Stored data entries:
☆ ☆ ☆ ☆

(* ===== verification/CliCcf.v ===== *)
(** * CCF networks of the command line

    [azext_cleanroom/custom_ccf.py], [custom_ccf_recovery_service.py] and
    [custom_ccf_consortium_manager.py]: the client of the provider, the networks
    that run governance, their recovery and their join policies.  Docker compose,
    form uploads and requests without verification are a parameter ([CcfEnv]). *)

From S2P Require Import Prelude PyStr Base64 Json JsonFacts PyFloat Sha256 SparkModels Settings Helpers CleanroomModels SpecModels AppBuilder Md5 ConfigModels ConfigHelpers Encryptor DeployTemplate InitContainer JsonIndent CliStores CliData CliConfig CliGov CliDeploy.
From Stdlib Require Import Ascii.

(** ** The environment *)

Record CcfEnv (W : Type) := {
  cf_gov : GovEnv W;
  (** [cli_ctx.config.get("cleanroom", key, "")] *)
  cf_config : string -> M W string;
  (** a form with files: address, fields and contents *)
  cf_post_form : string -> list (string * string) -> list (string * string) -> M W GovResponse;
  (** [requests.get(url, verify=False)] *)
  cf_unverified_get : string -> M W GovResponse;
  (** compose file and project *)
  compose_up : string -> string -> M W unit;
  compose_down : string -> string -> M W unit;
  compose_port : string -> string -> M W Z;
  cf_uid : Z;
  cf_gid : Z;
  cf_home : string;
  (** the folder of the module *)
  cf_module_dir : string
}.
Arguments cf_gov {W}.
Arguments cf_config {W}.
Arguments cf_post_form {W}.
Arguments cf_unverified_get {W}.
Arguments compose_up {W}.
Arguments compose_down {W}.
Arguments compose_port {W}.
Arguments cf_uid {W}.
Arguments cf_gid {W}.
Arguments cf_home {W}.
Arguments cf_module_dir {W}.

☆ ☆ ☆ ☆

Aim of the task: After locating the line that contains "cf_config : string -> M W string;", please copy exactly every line from the start of the records through it, and nothing else.

Response to this task:
(* ===== verification/CliCcf.v ===== *)
(** * CCF networks of the command line

    [azext_cleanroom/custom_ccf.py], [custom_ccf_recovery_service.py] and
    [custom_ccf_consortium_manager.py]: the client of the provider, the networks
    that run governance, their recovery and their join policies.  Docker compose,
    form uploads and requests without verification are a parameter ([CcfEnv]). *)

From S2P Require Import Prelude PyStr Base64 Json JsonFacts PyFloat Sha256 SparkModels Settings Helpers CleanroomModels SpecModels AppBuilder Md5 ConfigModels ConfigHelpers Encryptor DeployTemplate InitContainer JsonIndent CliStores CliData CliConfig CliGov CliDeploy.
From Stdlib Require Import Ascii.

(** ** The environment *)

Record CcfEnv (W : Type) := {
  cf_gov : GovEnv W;
  (** [cli_ctx.config.get("cleanroom", key, "")] *)
  cf_config : string -> M W string;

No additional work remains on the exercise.